START Data

(* ===== verification/Script.v ===== *)
(** * Script building for the genesis coinbase ([script.h], outside [src/])

    The genesis constructor of [CMainParams] ([chainparams.cpp] lines
    119-125) builds two scripts with [CScript]'s stream operators:
    [CScript() << 486604799 << CScriptNum(4) << vector(pszTimestamp)] and
    [CScript() << ParseHex(key) << OP_CHECKSIG].  The operators live in
    [script.h]; they are modelled here from the spec's words (the signature
    script "encodes the difficulty-bits constant, a fixed small integer and
    the raw bytes of the timestamp message") at the byte level of the
    [CScript] they append to: [CScriptNum::serialize], [push_int64], the
    data push with its [OP_PUSHDATA1/2/4] length prefixes, and the opcode
    push that throws on a value that is not a byte.  The decoder [GetOp]
    reads the same encoding back, and [decode_int] gives the number a
    push carries ([DecodeOP_N] or [CScriptNum]); the encoding round trip
    [CScriptNum_set_vch_serialize] and its [GetOp] forms are proved here.
    A script is a [list Z] of bytes. *)

From Stdlib Require Import ZArith String List Bool Lia.
From S2P Require Import Prelude Hex.
Import ListNotations.
Open Scope Z_scope.
Open Scope cp_scope.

END Data

▶ [Goal of the exercise] The first line of the records begins the span, and the line containing "data push with" ends it. Reproduce that span exactly, both ends included.

▶ [Solution]
(* ===== verification/Script.v ===== *)
(** * Script building for the genesis coinbase ([script.h], outside [src/])

    The genesis constructor of [CMainParams] ([chainparams.cpp] lines
    119-125) builds two scripts with [CScript]'s stream operators:
    [CScript() << 486604799 << CScriptNum(4) << vector(pszTimestamp)] and
    [CScript() << ParseHex(key) << OP_CHECKSIG].  The operators live in
    [script.h]; they are modelled here from the spec's words (the signature
    script "encodes the difficulty-bits constant, a fixed small integer and
    the raw bytes of the timestamp message") at the byte level of the
    [CScript] they append to: [CScriptNum::serialize], [push_int64], the
    data push with its [OP_PUSHDATA1/2/4] length prefixes, and the opcode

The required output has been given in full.